Flip Feng Shui in the news
Flip Feng Shui was presented at USENIX Security 2016 2 weeks ago. This novel attack technique combines a hardware vulnerability with a physical memory massaging primitive to mount a reliable attacks anywhere in the software stack. In particular, we demonstrate practical cross-VM attacks on OpenSSH and GnuPG using Rowhammer and KSM.
Impact
Given its practical impact, the Dutch National Cybersecurity Centre took the lead in disclosing Flip Feng Shui. They initiated disclosure to their counterparts in several other countries, as well as to application vendors, OS vendors, hypervisor vendors, and cloud providers. Prior to our talk at USENIX Security, the details of this technique were kept private.
Press & Vendor Coverage
The press has also picked up on this and there is quite some coverage. Arstechnica has a thorough piece on this work. Steve Gibson described Flip Feng Shui as “the most incredibly righteous and sublime hack… ever” in one of the Security Now! podcasts. WIRED also has the right idea: Forget Software—Now Hackers Are Exploiting Physics. Bruce Schneier posted a news item on his blog and there are podcasts by Risky Business (http://risky.biz/RB422 @ 31:40).
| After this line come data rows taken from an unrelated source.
(* ===== verification/Kahn.v ===== *)
(** Kahn's algorithm as the engine uses it: in-degrees within a set of nodes,
    batches of nodes of in-degree zero, and the decrements their successors get
    ([topo/pk.rs], [scheduler.rs]). *)
From S2P Require Import Prelude.

(** * The graph and its nodes *)

(** [GraphView]: the engine's storage, which the orderer only reads. *)
Class GraphView (N : Type) := {
  successors : N → list N;
  predecessors : N → list N;
  node_exists : N → bool
}.

(** How often a node occurs in a list. *)
Definition mult {A} `{EqDecision A} (l : list A) (x : A) : nat := length (filter (.= x) l).

(** What the storage promises: both views show the same edges. *)
Class GraphLaws (N : Type) `{EqDecision N} (G : GraphView N) : Prop :=
  edges_agree (x y : N) : mult (successors x) y = mult (predecessors y) x.

(** [N: Ord]. *)
Class NodeOrd (N : Type) := {
  node_le : relation N;
  #[global] node_le_dec :: RelDecision node_le;
  #[global] node_le_total :: Total node_le;
  #[global] node_le_order :: PartialOrder node_le
}.
#[export] Instance Z_node_ord : NodeOrd Z.
Proof. refine {| node_le := Z.le |}. Defined.

Section kahn.
Context {N : Type} `{Countable N} {G : GraphView N}.

(** [indeg]: every node of the set, with how many of its predecessors are in it. *)
Definition zero_degrees (nodes : list N) : gmap N nat :=
  list_to_map ((λ n, (n, 0)) <$> nodes).

Definition count_pred (set : gset N) (n : N) (indeg : gmap N nat) (p : N) : gmap N nat :=
  if decide (p ∈ set) then alter S n indeg else indeg.
Definition count_preds (set : gset N) (indeg : gmap N nat) (n : N) : gmap N nat :=
  fold_left (count_pred set n) (predecessors n) indeg.
Definition in_degrees (nodes : list N) : gmap N nat :=
  fold_left (count_preds (list_to_set nodes)) nodes (zero_degrees nodes).

(** The nodes of in-degree zero, in the order of the map (unspecified in the
    source, which sorts them). *)
Definition zero_nodes (indeg : gmap N nat) : list N :=
  (filter (λ kv, kv.2 = 0) (map_to_list indeg)).*1.

(** [*d -= 1; if *d == 0 { zero.push(s) }]: an overflow on 0 panics. *)
Definition decrement (st : gmap N nat * list N) (s : N) : result Empty_set (gmap N nat * list N) :=
  let '(indeg, zero) := st in
  match indeg !! s with
  | Some 0 => Panic
  | Some (S d) => Ok (<[s := d]> indeg, if (d =? 0)%nat then zero ++ [s] else zero)
  | None => Ok (indeg, zero)
  end.

Fixpoint decrement_all (l : list N) (st : gmap N nat * list N)
  : result Empty_set (gmap N nat * list N) :=
  match l with
  | [] => Ok st
  | s :: l => st ← decrement st s; decrement_all l st
  end.

(** * Counting *)

Lemma mult_nil (x : N) : mult [] x = 0.
Proof. done. Qed.
Lemma mult_cons (y : N) l x : mult (y :: l) x = (if decide (y = x) then 1 else 0) + mult l x.
Proof. unfold mult. rewrite filter_cons. by case_decide. Qed.
Lemma mult_app (l1 l2 : list N) x : mult (l1 ++ l2) x = mult l1 x + mult l2 x.
Proof. unfold mult. by rewrite filter_app, length_app. Qed.
Lemma mult_elem (l : list N) x : 0 < mult l x ↔ x ∈ l.
Proof.
  induction l as [|y l IH]; [rewrite mult_nil, elem_of_nil; lia|].
  rewrite mult_cons, elem_of_cons, <- IH. case_decide; subst; [split; [by left|lia]|].
  split; [intros; right; lia|intros [?|?]; [congruence|lia]].
Qed.

(** The predecessors of [s] that are in [S] and not yet out. *)
Definition pending (nodes out : list N) (s : N) : list N :=
  filter (λ p, p ∈ nodes ∧ p ∉ out) (predecessors s).

Lemma decrement_all_spec l indeg zero :
  (∀ s d, indeg !! s = Some d → mult l s ≤ d) →
  ∃ indeg' zero', decrement_all l (indeg, zero) = Ok (indeg', zero') ∧
    (∀ s, indeg' !! s = (λ d, d - mult l s) <$> indeg !! s) ∧
    (∀ s, s ∈ zero' ↔ s ∈ zero ∨ (indeg !! s = Some (mult l s) ∧ 0 < mult l s)) ∧
    (NoDup zero → (∀ s, s ∈ zero → indeg !! s = Some 0) → NoDup zero').
Proof.
  revert indeg zero. induction l as [|x l IH]; intros indeg zero Hle; cbn [decrement_all].
  - exists indeg, zero. split_and!; [done| | |done].
    + intros s. rewrite mult_nil. destruct (indeg !! s) as [d|]; simpl; [|done]. f_equal. lia.
    + intros s. rewrite mult_nil. split; [by left|intros [?|[_ ?]]; [done|lia]].
  - cbn [decrement]. destruct (indeg !! x) as [[|d]|] eqn:Hx; cbn [mbind result_bind].
    + specialize (Hle x 0 Hx). rewrite mult_cons, decide_True in Hle by done. lia.
    + destruct (IH (<[x := d]> indeg) (if (d =? 0)%nat then zero ++ [x] else zero))
        as (indeg' & zero' & -> & Hi & Hz & Hn).
      { intros s e. destruct (decide (x = s)) as [->|].
        - rewrite lookup_insert_eq. intros [= <-]. specialize (Hle s _ Hx).
          rewrite mult_cons, decide_True in Hle by done. lia.
        - rewrite lookup_insert_ne by done. intros Hs%Hle. rewrite mult_cons, decide_False in Hs by done. lia. }
      exists indeg', zero'. split_and!; [done|..].
      * intros s. rewrite Hi, mult_cons. destruct (decide (x = s)) as [->|].
        -- by rewrite lookup_insert_eq, Hx.
        -- by rewrite lookup_insert_ne.
      * intros s. rewrite Hz, mult_cons. specialize (Hle x _ Hx). rewrite mult_cons, decide_True in Hle by done.
        destruct (decide (x = s)) as [->|].
        -- rewrite lookup_insert_eq, Hx. destruct (Nat.eqb_spec d 0); [subst|].
           ++ rewrite elem_of_app, list_elem_of_singleton. 
              split; [intros [[?|?]|?]; [by left|right|right]|]; 
                [split; [f_equal; lia|lia]..|intros [?|?]; auto].
           ++ split; intros [?|[E ?]]; [by left|right|by left|right]; (split; [injection E as E; f_equal; lia|]); [lia|].
              injection E as E. lia.
        -- rewrite lookup_insert_ne by done. destruct (Nat.eqb_spec d 0); [|done].
           rewrite elem_of_app, list_elem_of_singleton. naive_solver.
      * intros Hnd Hzero. apply Hn.
        -- destruct (Nat.eqb_spec d 0); [|done]. apply NoDup_app. split_and!; [done| |apply NoDup_singleton].
           intros s Hs ->%list_elem_of_singleton. specialize (Hzero _ Hs). congruence.
        -- intros s Hs. destruct (decide (x = s)) as [->|].
           ++ rewrite lookup_insert_eq. destruct (Nat.eqb_spec d 0); [by subst|]. specialize (Hzero _ Hs). congruence.
           ++ rewrite lookup_insert_ne by done. destruct (Nat.eqb_spec d 0); [|by apply Hzero].
              apply elem_of_app in Hs as [Hs| ->%list_elem_of_singleton]; [by apply Hzero|done].
    + destruct (IH indeg zero) as (indeg' & zero' & -> & Hi & Hz & Hn).
      { intros s e Hs. specialize (Hle s e Hs). rewrite mult_cons in Hle. lia. }
      exists indeg', zero'. split_and!; [done| |by intros s; rewrite Hz, mult_cons; case_decide; subst; naive_solver|done].
      intros s. rewrite Hi, mult_cons. case_decide; [subst; by rewrite Hx|done].
Qed.

(** * The invariant *)

Record kahn_inv (nodes out : list N) (indeg : gmap N nat) (zero : list N) : Prop := {
  ki_nodup : NoDup out;
  ki_nodes n : n ∈ out → n ∈ nodes;
  ki_degree s : indeg !! s = if decide (s ∈ nodes) then Some (length (pending nodes out s)) else None;
  ki_zero s : s ∈ zero ↔ (s ∈ nodes ∧ s ∉ out ∧ pending nodes out s = []);
  ki_zero_nodup : NoDup zero;
  ki_topo i n p : out !! i = Some n → p ∈ predecessors n → p ∈ nodes → p ∈ take i out
}.

Lemma pending_nil nodes out s : pending nodes out s = [] ↔
  ∀ p, p ∈ predecessors s → p ∈ nodes → p ∈ out.
Proof.
  unfold pending. split.
  - intros E p Hp Hn. destruct (decide (p ∈ out)) as [|Ho]; [done|].
    assert (Hin : p ∈ filter (λ p, p ∈ nodes ∧ p ∉ out) (predecessors s)) by by apply list_elem_of_filter.
    rewrite E in Hin. by apply elem_of_nil in Hin.
  - intros Hall. destruct (filter _ _) as [|p l] eqn:E; [done|].
    assert (Hin : p ∈ filter (λ p, p ∈ nodes ∧ p ∉ out) (predecessors s)) by (rewrite E; left).
    apply list_elem_of_filter in Hin as [[??] ?]. naive_solver.
Qed.

Lemma pending_snoc nodes out b s : b ∈ nodes → b ∉ out →
  length (pending nodes (out ++ [b]) s) + mult (predecessors s) b = length (pending nodes out s).
Proof.
  intros Hb Ho. unfold pending. induction (predecessors s) as [|p l IH]; [done|].
  rewrite !filter_cons, mult_cons. destruct (decide (p = b)) as [->|Hne].
  - rewrite decide_False, decide_True; [simpl; lia|done|set_solver].
  - rewrite (decide_ext _ (p ∈ nodes ∧ p ∉ out)) by set_solver.
    destruct (decide (p ∈ nodes ∧ p ∉ out)); simpl; lia.
Qed.

Lemma pending_batch `{!GraphLaws N G} nodes batch s : ∀ out, NoDup batch → (∀ b, b ∈ batch → b ∈ nodes ∧ b ∉ out) →
  length (pending nodes (out ++ batch) s) + mult (concat (successors <$> batch)) s
  = length (pending nodes out s).
Proof.
  induction batch as [|b batch IH]; intros out Hnd Hin; csimpl.
  - rewrite app_nil_r, mult_nil. lia.
  - apply NoDup_cons in Hnd as [Hb Hnd]. rewrite mult_app, (edges_agree b s), cons_middle, app_assoc.
    destruct (Hin b) as [??]; [by left|].
    rewrite <- (pending_snoc nodes out b s) by done.
    rewrite <- (IH (out ++ [b])); [lia|done|]. intros b' Hb'. destruct (Hin b') as [??]; [by right|]. set_solver.
Qed.

(** One batch: nodes of in-degree zero go out, their successors' degrees drop. *)
Lemma kahn_batch `{!GraphLaws N G} nodes out indeg zero batch rest :
  kahn_inv nodes out indeg zero → zero ≡ₚ batch ++ rest →
  ∃ indeg' zero',
    decrement_all (concat (successors <$> batch)) (indeg, rest) = Ok (indeg', zero') ∧
    kahn_inv nodes (out ++ batch) indeg' zero'.
Proof.
  intros [Hnd Hin Hdeg Hzero Hznd Htopo] Hp.
  rewrite Hp in Hznd. apply NoDup_app in Hznd as (Hbnd & Hdisj & Hrnd).
  assert (Hz : ∀ s, s ∈ batch ++ rest ↔ s ∈ nodes ∧ s ∉ out ∧ pending nodes out s = [])
    by (intros s; by rewrite <- Hp).
  assert (Hb : ∀ b, b ∈ batch → b ∈ nodes ∧ b ∉ out).
  { intros b Hb. destruct (proj1 (Hz b)) as (?&?&?); [set_solver|done]. }
  assert (Hcnt := λ s, pending_batch nodes batch s out Hbnd Hb).
  destruct (decrement_all_spec (concat (successors <$> batch)) indeg rest)
    as (indeg' & zero' & Hrun & Hi' & Hz' & Hn').
  { intros s d. rewrite Hdeg. case_decide; [|done]. intros [= <-]. specialize (Hcnt s). lia. }
  exists indeg', zero'. split; [done|]. split.
  - apply NoDup_app. split_and!; [done| |done]. intros b Ho Hbb. by apply Hb in Hbb as [??].
  - intros n [?|?]%elem_of_app; [by apply Hin|by apply Hb].
  - intros s. rewrite Hi', Hdeg. case_decide; [|done]. simpl. f_equal. specialize (Hcnt s). lia.
  - intros s. rewrite Hz', Hdeg. specialize (Hcnt s). rewrite not_elem_of_app. split.
    + intros [Hr|[E Hm]].
      * destruct (proj1 (Hz s)) as (?&?&Hpe); [set_solver|]. split_and!; [done|done|set_solver|].
        rewrite Hpe in Hcnt. destruct (pending _ (out ++ batch) s); [done|]. simpl in Hcnt. lia.
      * case_decide as Hs; [|done]. injection E as E. split_and!; [done|..].
        -- intros [i Hi]%list_elem_of_lookup. assert (pending nodes out s = []) as Hpe.
           { apply pending_nil. intros p Hps Hpn. pose proof (Htopo _ _ _ Hi Hps Hpn) as Ht.
             eapply elem_of_submseteq, submseteq_take. exact Ht. }
           rewrite Hpe in E. simpl in E. lia.
        -- intros Hbs. destruct (proj1 (Hz s)) as (_&_&Hpe); [set_solver|]. rewrite Hpe in E. simpl in E. lia.
        -- destruct (pending _ (out ++ batch) s); [done|]. simpl in Hcnt. lia.
    + intros (Hs & [Ho Hbs] & Hpe). rewrite Hpe in Hcnt. simpl in Hcnt. rewrite decide_True by done.
      destruct (decide (mult (concat (successors <$> batch)) s = 0)) as [E|E].
      * left. assert (s ∈ batch ++ rest) as Hbr; [|set_solver].
        apply Hz. split_and!; [done|done|]. destruct (pending nodes out s); [done|]. simpl in *; lia.
      * right. split; [f_equal; lia|lia].
  - apply Hn'; [done|]. intros s Hs. destruct (proj1 (Hz s)) as (?&?&Hpe); [set_solver|].
    by rewrite Hdeg, decide_True, Hpe.
  - intros i n p Hl Hpn Hp'. apply lookup_app_Some in Hl as [Hl|[Hlen Hl]].
    + rewrite take_app_le by (apply lookup_lt_Some in Hl; lia). by eapply Htopo.
    + rewrite take_app_ge by done. apply elem_of_app. left.
      apply list_elem_of_lookup_2 in Hl. destruct (proj1 (Hz n)) as (_&_&Hpe); [set_solver|].
      by eapply pending_nil.
Qed.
Other international news items include: The Register, Infoworld, Slashdot, The Stack, Softpedia, Science Daily, and CORDIS.
Other local items popped up in China (Tech.qq.com, Sohu), Finland (Viestintävirasto), France (Silicon), Germany (Deutschlandfunk), Italy (Repubblica.it, HostingTalk), The Netherlands (Security.nl, Computable, Tweakers.net), Poland (Sekurak), Russia (Securitylab.ru), Spain (WWWhat’s new), Ukraine (KO).
The NCSC published a press release with fact sheet and FAQ. Prominent cloud providers posted news items, some of which disabled memory deduplication as a result.
The Dutch TV show “De Kennis van Nu” (roughly: “The knowledge of today”) had an item on Flip Feng Shui and Rowhammer, with Ben and Kaveh acting all hacker-like. (Dutch only)
#rowhammer #openssh #cloud-attack #apt-get Ben currently presenting Flip Feng Shui at Usenix Security 2017 in Austin,TX
Dedup Est Machina wins the Pwnie Award at Black Hat USA
Our Dedup Est Machina S&P paper (abusing memory deduplication and Rowhammer to own Microsoft Edge on Windows 10 without software vulnerabilities) won the Pwnie Award for Most Innovative Research at Black Hat USA.
Article (in Dutch) about this in De Volkskrant.
2 papers accepted at CCS
This year, VUSec had 2 papers accepted at CCS: Drammer (Deterministic Rowhammer attacks) and TypeSan (a practical type confusion detector).